Work order :: Go to the line holding "(forall i, 0 <= i < k -> stage_leaves" in the entries below and write out exactly every line down to and including the line holding "Proof using Type. unfold".
Materials provided below:
Lemma stage_leaves_spec m :
  (forall i, 0 <= i < k -> leaf_generation (m (live + i)) = leaf_generation (m (other + i)) ->
     m (live + i) = m (other + i)) ->
  (forall i, 0 <= i < k -> stage_leaves k live other m (other + i) = m (live + i)) /\
  (forall p, ~ other_page p -> stage_leaves k live other m p = m p).
Proof using WF.
  intros Htw. apply (leaf_loop (fun i m => stage_leaf live other m i)).
  intros i m' Hi El Eo. unfold stage_leaf. rewrite El, Eo. case_if.
  - split; [|done]. rewrite Eo. symmetry. auto.
  - split; [apply set_page_eq|]. intros p ?. by apply set_page_ne.
Qed.

Lemma copy_leaves_spec m :
  (forall i, 0 <= i < k -> copy_leaves k live other m (other + i) = m (live + i)) /\
  (forall p, ~ other_page p -> copy_leaves k live other m p = m p).
Proof using WF.
  apply (leaf_loop (fun i m => set_page m (other + i) (m (live + i)))).
  intros i m' Hi El Eo. rewrite <- El. split; [apply set_page_eq|].
  intros p ?. by apply set_page_ne.
Qed.

(** ** The steps the operations are made of *)

Definition staged (s : state) : Prop := db_bitmap s.1 = other.

Lemma staged_as_live m p : m (other + p / CybouDB_MAP_LEAF_PAGES) = m0 (live + p / CybouDB_MAP_LEAF_PAGES) ->
  map_state true m other p = live_state p.
Proof using Type. unfold map_state, live_state, map_leaf. by intros ->. Qed.

Lemma leaf_of p : 0 <= p < k * CybouDB_MAP_LEAF_PAGES -> 0 <= p / CybouDB_MAP_LEAF_PAGES < k.
Proof using Type.
  unfold CybouDB_MAP_LEAF_PAGES, CybouDB_COW_MAX_PAGES, MAP_CRC, MAP_DATA. intros. lia.
Qed.

Lemma in_tx_stage s : in_tx s ->
  in_tx (span_stage s) /\ staged (span_stage s) /\ db_dirty (span_stage s).1 = db_dirty s.1 /\
  db_alloc (span_stage s).1 = db_alloc s.1 /\ db_floor (span_stage s).1 = db_floor s.1.
Proof using WF.
  intros T. pose proof (tx_live_root s T) as El. destruct s as [d m]. unfold span_stage.
  rewrite El. places. pose proof (tx_db_pages _ T) as Ep. simpl in Ep. rewrite Ep. case_if.
  - destruct (tx_stage _ T) as [[Hb _]|[Hs _]]; simpl in *; [congruence|]. unfold staged. done.
  - simpl. split_and!; try done.
    assert (Eo : forall i, 0 <= i < k -> m (other + i) = m0 (other + i)).
    { destruct (tx_stage _ T) as [[_ [Hb _]]|[Hb _]]; simpl in *; [done|lia]. }
    assert (Ev : forall i, 0 <= i < k -> m (live + i) = m0 (live + i)) by apply (tx_live_leaf _ T).
    destruct (stage_leaves_spec m) as [S1 S2].
    { intros i Hi. rewrite Eo, Ev by done. apply (wf_twins _ _ _ _ _ WF i Hi). }
    destruct T. simpl in *. constructor; simpl; try done.
    + intros p. destruct (decide (other <= p < other + k)) as [|Ho]; [by left|].
      rewrite S2 by done. apply tx_pages0.
    + intros p Hp Hs. left. rewrite <- Hs. symmetry. apply staged_as_live.
      pose proof (leaf_of p Hp). rewrite S1, Ev; done.
    + intros p Hp Hs. pose proof (wf_alloc _ _ _ _ _ WF). rewrite staged_as_live in Hs.
      * rewrite live_state_free in Hs by lia. done.
      * pose proof (leaf_of p ltac:(lia)). rewrite S1, Ev; done.
    + right. split; [done|]. intros i Hi. right. rewrite S1, Ev; done.
Qed.

(** The state of a page after its leaf has been replaced. *)
Lemma staged_leaf_ok s i : in_tx s -> staged s -> 0 <= i < k -> page_ok (s.2 (other + i)).
Proof using WF.
  intros T Hs Hi. places. destruct (tx_stage _ T) as [[Hb _]|[_ Hl]].
  - unfold staged in Hs. rewrite Hb in Hs. lia.
  - destruct (Hl i Hi) as [[_ H']| ->]; [done|]. apply (wf_leaves _ _ _ _ _ WF).
    unfold CybouDB_MIN_PAGES. lia.
Qed.

(** A staged leaf is replaced by one of the new generation. *)
Lemma in_tx_leaf d m i leaf : in_tx (d, m) -> staged (d, m) -> 0 <= i < k ->
  leaf_generation leaf = g + 1 -> page_ok leaf ->
  (forall p, 0 <= p < k * CybouDB_MAP_LEAF_PAGES -> p / CybouDB_MAP_LEAF_PAGES = i ->
     map_get leaf (map_index true p) = MAP_PAYLOAD ->
     map_state true m other p = MAP_PAYLOAD \/ taken (db_dirty d) p /\ p < db_alloc d) ->
  in_tx (d, set_page m (other + i) leaf).
Proof using WF.
  intros T Hs Hi Hg Hok Hst. places. unfold staged in Hs. destruct T. simpl in *.
  constructor; simpl; try done.
  - intros p. destruct (decide (p = other + i)) as [->|]; [left; unfold other_page; lia|].
    rewrite set_page_ne by done. apply tx_pages0.
  - rewrite Hs in *. intros p Hp Hq. destruct (decide (p / CybouDB_MAP_LEAF_PAGES = i)) as [Ei|Ei].
    + unfold map_state, map_leaf in Hq. rewrite Ei, set_page_eq in Hq.
      destruct (Hst p Hp Ei Hq) as [H'|[H' _]]; [by apply tx_fresh0|by right; right].
    + apply tx_fresh0; [done|]. rewrite <- Hq. symmetry. apply map_state_ext, set_page_ne.
      unfold map_leaf. lia.
  - rewrite Hs in *. intros p Hp Hq. pose proof (wf_alloc _ _ _ _ _ WF).
    destruct (decide (p / CybouDB_MAP_LEAF_PAGES = i)) as [Ei|Ei].
    + unfold map_state, map_leaf in Hq. rewrite Ei, set_page_eq in Hq.
      destruct (Hst p ltac:(lia) Ei Hq) as [H'|[_ H']]; [by apply (tx_above0 p Hp)|lia].
    + apply (tx_above0 p Hp). rewrite <- Hq. symmetry. apply map_state_ext, set_page_ne.
      unfold map_leaf. lia.
  - destruct tx_stage0 as [[Hb _]|[_ Hl]]; [rewrite Hb in Hs; lia|]. right. split; [done|].
    intros j Hj. destruct (decide (j = i)) as [->|]; [rewrite set_page_eq; by left|].
    rewrite set_page_ne by lia. auto.
Qed.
End of Materials provided.
Result ::
  (forall i, 0 <= i < k -> stage_leaves k live other m (other + i) = m (live + i)) /\
  (forall p, ~ other_page p -> stage_leaves k live other m p = m p).
Proof using WF.
  intros Htw. apply (leaf_loop (fun i m => stage_leaf live other m i)).
  intros i m' Hi El Eo. unfold stage_leaf. rewrite El, Eo. case_if.
  - split; [|done]. rewrite Eo. symmetry. auto.
  - split; [apply set_page_eq|]. intros p ?. by apply set_page_ne.
Qed.

Lemma copy_leaves_spec m :
  (forall i, 0 <= i < k -> copy_leaves k live other m (other + i) = m (live + i)) /\
  (forall p, ~ other_page p -> copy_leaves k live other m p = m p).
Proof using WF.
  apply (leaf_loop (fun i m => set_page m (other + i) (m (live + i)))).
  intros i m' Hi El Eo. rewrite <- El. split; [apply set_page_eq|].
  intros p ?. by apply set_page_ne.
Qed.

(** ** The steps the operations are made of *)

Definition staged (s : state) : Prop := db_bitmap s.1 = other.

Lemma staged_as_live m p : m (other + p / CybouDB_MAP_LEAF_PAGES) = m0 (live + p / CybouDB_MAP_LEAF_PAGES) ->
  map_state true m other p = live_state p.
Proof using Type. unfold map_state, live_state, map_leaf. by intros ->. Qed.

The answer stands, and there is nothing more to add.